# Switched Hobbys



## TJETDRAGRACER (Jan 25, 2008)

I switched hobbies again can only afford one at a time, Now I have the opportunity to do so. I just could not pass this up. I always wanted an RC4WD Trail finder 4X4 RC Truck. I found this chassis set-up on the bay for $230. ~ Just the basic set-up with the T-60 Plastic axles, But it's a start, Going to up-grade it later with aluminum drive shafts. I am going with G-Made 2.2 Wheel's to go with the Black chassis set-up. ~ I should have learned my lessen on my custom Axial SCX-10 that I took a big loss on. ~ But I hope this turns out for the better. 
I had a grate time being in HO Slot Cars again for the third time in my life and I am sure I will be back again in a year or so. I am a gluten for punishment because I know the RC Guys aren't as friendly as the Slot Car guys. ~ LOL


----------



## alpink (Aug 22, 2010)

adios!


----------



## 1976Cordoba (Sep 20, 2000)

I'd like to get a Traxxas Slash at some point but . . . no funds. Have fun with yer new project.


----------



## brownie374 (Nov 21, 2007)

Sell us your stuff then!


----------



## helivaguy (Nov 18, 2009)

good for you!
i am still involved with my nitro heli's,park flyers,1/8 on road cars and buggys..dont limit yourself to one hobby.
i still enjoy slot cars occasionally for my son and i am very close to getting out of this hobby myself.
personally i refuse to sit home in front of the pc,stand in front of a track table or sit at a bech bickering about these asian toxic painted tiny toy cars. most slot-ho's live on this forum and flebay 24/7 devouring and hoarding any and all slot resorces for ridiculous amounts of money, i have better and more important things to do with my money and time...good luck enjoy the outdoors and your new hobby:thumbsup:


----------



## alpink (Aug 22, 2010)

*most?*



helivaguy said:


> good for you!
> i am still involved with my nitro heli's,park flyers,1/8 on road cars and buggys..dont limit yourself to one hobby.
> i still enjoy slot cars occasionally for my son and i am very close to getting out of this hobby myself.
> personally i refuse to sit home in front of the pc,stand in front of a track table or sit at a bech bickering about these asian toxic painted tiny toy cars. most slot-ho's live on this forum and flebay 24/7 devouring and hoarding any and all slot resorces for ridiculous amounts of money, i have better and more important things to do with my money and time...good luck enjoy the outdoors and your new hobby:thumbsup:


what?!


----------



## Kurl3y (Mar 16, 2012)

TJETDRAGRACER said:


> I switched hobbies again can only afford one at a time, Now I have the opportunity to do so. I just could not pass this up. I always wanted an RC4WD Trail finder 4X4 RC Truck. I found this chassis set-up on the bay for $230. ~ Just the basic set-up with the T-60 Plastic axles, But it's a start, Going to up-grade it later with aluminum drive shafts. I am going with G-Made 2.2 Wheel's to go with the Black chassis set-up. ~ I should have learned my lessen on my custom Axial SCX-10 that I took a big loss on. ~ But I hope this turns out for the better.
> I had a grate time being in HO Slot Cars again for the third time in my life and I am sure I will be back again in a year or so. I am a gluten for punishment because I know the RC Guys aren't as friendly as the Slot Car guys. ~ LOL


Hey Tom,
Have fun with that I think we all get worn down by the constant slot car chase. But as always, you are destin to return.

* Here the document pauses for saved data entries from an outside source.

(** * 3d-red-carpet: retargeting and locomotion core of [SmartCharacter.tsx]

    A shallow embedding of the pure parts of the [SmartCharacter] component:
    the bone-name normaliser, the fuzzy bone matcher, the bone-map build, the
    clip retargeter [processClip], the scale computation of the layout effect,
    the animation-state effect and the per-frame movement / height code.

    The source file holds two revisions of the component: the single-format
    (FBX only) one, embedded in [Module Legacy], and the dual-format (GLB and
    FBX) one, embedded at top level.

    Conventions.
    - A JavaScript string is a [string] of 8-bit characters; [toLowerCase]
      and the regular-expression classes act on the ASCII range, which is
      where the source's literals live.
    - A JavaScript number is an ideal real number ([R]); rounding, NaN and
      infinities are outside the model.
    - A JavaScript [Map] is an association list in insertion order with
      unique keys. *)

From Stdlib Require Import List String Ascii Bool Arith ZArith Lia.
From Stdlib Require Import Reals Lra.
Import ListNotations.

Open Scope string_scope.

(** ** JavaScript string primitives *)

Module JsString.

Definition isUpper (c : ascii) : bool :=
  let n := nat_of_ascii c in (65 <=? n)%nat && (n <=? 90)%nat.

Definition isLowerAlpha (c : ascii) : bool :=
  let n := nat_of_ascii c in (97 <=? n)%nat && (n <=? 122)%nat.

Definition isDigit (c : ascii) : bool :=
  let n := nat_of_ascii c in (48 <=? n)%nat && (n <=? 57)%nat.

(** the class [[a-zA-Z0-9]] *)
Definition isAlnum (c : ascii) : bool :=
  isLowerAlpha c || isUpper c || isDigit c.

Definition lowerChar (c : ascii) : ascii :=
  if isUpper c then ascii_of_nat (nat_of_ascii c + 32) else c.

(** [s.toLowerCase()] *)
Fixpoint toLowerCase (s : string) : string :=
  match s with
  | EmptyString => EmptyString
  | String c t => String (lowerChar c) (toLowerCase t)
  end.

Fixpoint filterChars (p : ascii -> bool) (s : string) : string :=
  match s with
  | EmptyString => EmptyString
  | String c t => if p c then String c (filterChars p t) else filterChars p t
  end.

Fixpoint allChars (p : ascii -> bool) (s : string) : bool :=
  match s with
  | EmptyString => true
  | String c t => p c && allChars p t
  end.

Fixpoint drop (n : nat) (s : string) : string :=
  match n, s with
  | O, _ => s
  | S _, EmptyString => EmptyString
  | S k, String _ t => drop k t
  end.

(** [s.startsWith(p)] *)
Definition startsWith (s p : string) : bool := prefix p s.

(** [s.endsWith(p)] *)
Definition endsWith (s p : string) : bool :=
  (length p <=? length s)%nat && (drop (length s - length p) s =? p).

(** [s.includes(k)] *)
Fixpoint includes (s k : string) : bool :=
  startsWith s k ||
  match s with
  | EmptyString => false
  | String _ t => includes t k
  end.

(** position of the last occurrence of the character [c], if any *)
Fixpoint lastIndexOfChar (c : ascii) (s : string) : option nat :=
  match s with
  | EmptyString => None
  | String a t =>
      match lastIndexOfChar c t with
      | Some i => Some (S i)
      | None => if Ascii.eqb a c then Some O else None
      end
  end.

(** [s.lastIndexOf(c)]: [-1] when [c] does not occur *)
Definition lastIndexOf (s : string) (c : ascii) : Z :=
  match lastIndexOfChar c s with
  | Some i => Z.of_nat i
  | None => (-1)%Z
  end.

Definition clampIndex (s : string) (i : Z) : nat :=
  Z.to_nat (Z.max 0 (Z.min i (Z.of_nat (length s)))).

(** [s.substring(a, b)]: both indices are clamped to [0 .. length] and
    swapped when out of order *)
Definition jsSubstring (s : string) (a b : Z) : string :=
  let a' := clampIndex s a in
  let b' := clampIndex s b in
  let lo := Nat.min a' b' in
  let hi := Nat.max a' b' in
  substring lo (hi - lo) s.

(** [s.substring(a)] *)
Definition jsSubstringFrom (s : string) (a : Z) : string :=
  jsSubstring s a (Z.of_nat (length s)).

(** JavaScript truthiness of a string *)
Definition truthy (s : string) : bool := negb (s =? "").

End JsString.
Import JsString.

(** ** Bone Name Normalizer *)

Definition vendorPrefix : string := "mixamorig".

(** Length of the match of [/mixamorig:?_?/] anchored at the start of [s]. *)
Definition matchVendor (s : string) : option nat :=
  if startsWith s vendorPrefix then
    let r := drop 9 s in
    let a := if startsWith r ":" then 1 else 0 in
    let r' := drop a r in
    let b := if startsWith r' "_" then 1 else 0 in
    Some (9 + a + b)
  else None.

(** [s.replace(/mixamorig:?_?/g, '')]: one left-to-right pass; [skip] counts
    the characters of the current match still to be consumed. *)
Fixpoint removeVendorFrom (skip : nat) (s : string) : string :=
  match s with
  | EmptyString => EmptyString
  | String c t =>
      match skip with
      | S k => removeVendorFrom k t
      | O =>
          match matchVendor s with
          | Some (S k) => removeVendorFrom k t
          | _ => String c (removeVendorFrom 0 t)
          end
      end
  end.

Definition removeVendor (s : string) : string := removeVendorFrom 0 s.

(** the class [[:|/.]] *)
Definition isSeparator (c : ascii) : bool :=
  Ascii.eqb c ":" || Ascii.eqb c "|" || Ascii.eqb c "/" || Ascii.eqb c ".".

(** [s.split(/[:|/.]/)] *)
Fixpoint splitSeparators (s : string) : list string :=
  match s with
  | EmptyString => [EmptyString]
  | String c t =>
      if isSeparator c then EmptyString :: splitSeparators t
      else
        match splitSeparators t with
        | [] => [String c EmptyString]
        | h :: r => String c h :: r
        end
  end.

Definition normalizeBoneName (name : string) : string :=
  let temp := toLowerCase name in
  let temp := removeVendor temp in
  let parts := splitSeparators temp in
  last parts EmptyString.

(** a string still holding the vendor literal somewhere *)
Definition containsVendor (s : string) : bool := includes s vendorPrefix.

(** the character classes a canonical key stays within *)
Definition notUpper (c : ascii) : bool := negb (isUpper c).
Definition notSeparator (c : ascii) : bool := negb (isSeparator c).

(** ** The bone map: a JavaScript [Map<string, string>] *)

Definition BoneMap : Type := list (string * string).

(** [m.get(k)]: [None] stands for [undefined] *)
Fixpoint mapGet (m : BoneMap) (k : string) : option string :=
  match m with
  | [] => None
  | (k', v) :: rest => if k' =? k then Some v else mapGet rest k
  end.

(** [m.set(k, v)]: an existing key keeps its place and takes the new value,
    a new key is appended *)
Fixpoint mapSet (m : BoneMap) (k v : string) : BoneMap :=
  match m with
  | [] => [(k, v)]
  | (k', v') :: rest =>
      if k' =? k then (k', v) :: rest else (k', v') :: mapSet rest k v
  end.

(** ** The scene graph, as far as [traverse] and the bone names need it *)

#[local] Set Warnings "-register-all".

Inductive Object3D : Type :=
  | Obj (type : string) (name : string) (children : list Object3D).

Definition objType (o : Object3D) : string :=
  match o with Obj t _ _ => t end.

Definition objName (o : Object3D) : string :=
  match o with Obj _ n _ => n end.

(** [o.traverse(cb)] visits [o] and then each child's subtree in order; the
    list gives the visited objects in that order. *)
Fixpoint traverse (o : Object3D) : list Object3D :=
  match o with
  | Obj t n children =>
      Obj t n children :: flat_map traverse children
  end.

(** The callback of the bone-map build, over any key function. *)
Definition boneMapStep (canon : string -> string)
    (modelBones : BoneMap) (obj : Object3D) : BoneMap :=
  if objType obj =? "Bone" then
    let simpleName := canon (objName obj) in
    mapSet modelBones simpleName (objName obj)
  else modelBones.

Definition buildBoneMapWith (canon : string -> string)
    (model : Object3D) : BoneMap :=
  fold_left (boneMapStep canon) (traverse model) [].

(** what the build reads of an object *)
Definition typeAndName (o : Object3D) : string * string :=
  (objType o, objName o).

(** The raw name of the last bone, in visiting order, whose key is [k]. *)
Fixpoint lastBoneWithKey (canon : string -> string) (k : string)
    (objs : list Object3D) : option string :=
  match objs with
  | [] => None
  | o :: rest =>
      match lastBoneWithKey canon k rest with
      | Some n => Some n
      | None =>
          if (objType o =? "Bone") && (canon (objName o) =? k)
          then Some (objName o) else None
      end
  end.

(** the dual-format build of [modelBones] *)
Definition buildBoneMap (model : Object3D) : BoneMap :=
  buildBoneMapWith normalizeBoneName model.

(** ** Fuzzy Bone Matcher *)

(** [s.replace(/[^a-zA-Z0-9]/g, '')] *)
Definition stripNonAlnum (s : string) : string := filterChars isAlnum s.
(** ** Exceptions

    Every constructor stands for a subclass of Python's [Exception], so a
    clause [except Exception] catches all of them. *)

Inductive exn : Type :=
  | PermissionError
  | FileExistsError
  | IsADirectoryError
  | FileNotFoundError
  | ValueError
  | ConfigError (what : string).

(** ** Paths

    A [pathlib.Path] is kept as the text it was built from; the
    normalisation pathlib applies to that text (doubled separators, a
    trailing separator) is not modelled, and no statement below relies on
    two different texts naming different files. *)

Record path : Type := Path { path_str : string }.

(** The annotation [Optional[str | Path]] of the path arguments. *)
Inductive path_arg : Type :=
  | ArgStr (s : string)
  | ArgPath (p : path).

(** [Path(x)] for [x : str | Path]. *)
Definition Path_of (a : path_arg) : path :=
  match a with
  | ArgStr s => Path s
  | ArgPath p => p
  end.

(** Truth value of [x : Optional[str | Path]] in [if x:].  [None] and the
    empty string are false; a [Path] object defines neither [__bool__] nor
    [__len__], so it is always true. *)
Definition truthy_arg (a : option path_arg) : bool :=
  match a with
  | None => false
  | Some (ArgStr s) => bool_decide (s ≠ "")
  | Some (ArgPath _) => true
  end.
Lemma exec_cmd_no_early_timeout_witness :
  gate_held world0 = false /\
  fst (run fw_same_ms (cdrom_exec_cmd_timed 6 CMD_INIT PNull 10) world0)
    <> Done CD_ERR_TIMEOUT /\
  n_abort (snd (run fw_same_ms (cdrom_exec_cmd_timed 6 CMD_INIT PNull 10) world0))
    = n_abort world0.
Proof.
  split; [reflexivity | ].
  apply (exec_cmd_no_early_timeout fw_same_ms world0 6 CMD_INIT PNull 10 eq_refl).
  intros i. reflexivity.
Defined.

(** ** The status query with the gate free *)

Lemma run_check_drive_loop (fw : firmware) (k fuel : nat)
      (params : cd_check_drive_params) (w : world) :
  (k < fuel)%nat ->
  (forall i, (i < k)%nat -> fst (fw_check_drive fw (n_drive w + i)) = CD_CMD_BUSY) ->
  fst (fw_check_drive fw (n_drive w + k)) <> CD_CMD_BUSY ->
  run fw (check_drive_loop fuel params) w =
  (Done (fst (fw_check_drive fw (n_drive w + k))),
   bump w (gate_held w) 0 0 0 0 (S k) 0
        (concat (repeat [CheckDrive params; ThdPass] k) ++ [CheckDrive params])).
Proof.
  revert fuel w; induction k as [ | k IH]; intros fuel w Hf Hbusy Hrv;
    (destruct fuel as [ | fuel]; [lia | ]);
    cbn [check_drive_loop bind call run respond].
  - rewrite Nat.add_0_r in Hrv |- *.
    destruct (fw_check_drive fw (n_drive w)) as [rv p]. simpl in Hrv |- *.
    apply Z.eqb_neq in Hrv. rewrite Hrv. cbn [negb run].
    destruct w. world_eq.
  - pose proof (Hbusy O (Nat.lt_0_succ _)) as H0. rewrite Nat.add_0_r in H0.
    destruct (fw_check_drive fw (n_drive w)) as [rv p] eqn:E. simpl in H0.
    subst rv. cbn [Z.eqb CD_CMD_BUSY Pos.eqb negb bind call run respond].
    rewrite IH.
    + replace (n_drive (log ThdPass (tick_drive (log (CheckDrive params) w))) + k)%nat
        with (n_drive w + S k)%nat by (destruct w; simpl; lia).
      destruct w. world_eq.
    + lia.
    + intros i Hi. specialize (Hbusy (S i) ltac:(lia)).
      destruct w; simpl in *. rewrite Nat.add_succ_r in Hbusy. exact Hbusy.
    + destruct w; simpl in *. rewrite Nat.add_succ_r in Hrv. exact Hrv.
Qed.

Lemma busy_rounds_concat (k : nat) :
  concat (repeat [CheckDrive (mk_check_drive 0 0); ThdPass] k) = busy_rounds k.
Proof. induction k as [ | k IH]; [reflexivity | simpl; rewrite IH; reflexivity]. Qed.

(** X9.  [cdrom_get_status] with the gate free.  While
    [syscall_gdrom_check_drive] answers [CD_CMD_BUSY] the call yields and
    asks again; the first other answer [rv] is returned.  The gate is taken
    for the loop and released before the out-parameters are written.  A NULL
    pointer is left alone; a non-NULL [status] and [disc_type] receive -1
    when [rv] is negative and otherwise the fields of the local [params],
    which are the zeros it was initialised with since it is handed to the
    syscall by value. *)
Theorem get_status_gate_free (fw : firmware) (w : world) (fuel k : nat)
        (status_ptr disc_type_ptr : option Z) :
  gate_held w = false ->
  (k < fuel)%nat ->
  (forall i, (i < k)%nat -> fst (fw_check_drive fw (n_drive w + i)) = CD_CMD_BUSY) ->
  fst (fw_check_drive fw (n_drive w + k)) <> CD_CMD_BUSY ->
  let rv := fst (fw_check_drive fw (n_drive w + k)) in
  let v := if rv >=? 0 then 0 else -1 in
  run fw (cdrom_get_status fuel status_ptr disc_type_ptr) w =
  (Done (rv, store status_ptr v, store disc_type_ptr v),
   bump w false 0 0 0 0 (S k) 0
        (MutexLockIrqsafe :: busy_rounds k
         ++ [CheckDrive (mk_check_drive 0 0); MutexUnlock])).
Proof.
  intros Hg Hf Hbusy Hrv rv v. subst rv v.
  unfold cdrom_get_status. cbn [bind call run respond]. rewrite Hg.
  cbn [Z.eqb negb]. rewrite run_bind.
  rewrite (run_check_drive_loop fw k) by
    (try exact Hf; try exact Hbusy; exact Hrv).
  replace (n_drive (set_gate true (log MutexLockIrqsafe w))) with (n_drive w)
    by reflexivity.
  cbn [bind call run respond]. rewrite busy_rounds_concat.
  destruct (fst (fw_check_drive fw (n_drive w + k)) >=? 0);
    cbn [run status disc_type]; destruct w; world_eq.
Qed.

Aurora plastic runs thru your veins .. Just like the rest of us.. 
This is my last slot car veer.. Lol. I still love to rip the tires off of it.
Stay in touch 

Kur


----------



## Hornet (Dec 1, 2005)

I haven't been around or paid attention to R/C since the mid 80's,outta curiousity what's something like that with radio's and everything worth now-a-days.
That monster looks like a blast.
You should give us some spec's,that thing intrigue's me,lol:thumbsup:

TJ:Good luck on the hobby swap,never hurts to change things up now and then:thumbsup:


----------



## ajd350 (Sep 18, 2005)

Enjoy the ride. I've been up and down with slots since 1962. Went into full-sized Mustangs in 1973. Did R/C Dirt off-road and oval from 1984-1994. Started the Midwest Slot Car Swap in 1990. Collected Schwinn StingRay bikes from 1992-2009. Back into TJets again as a racer. 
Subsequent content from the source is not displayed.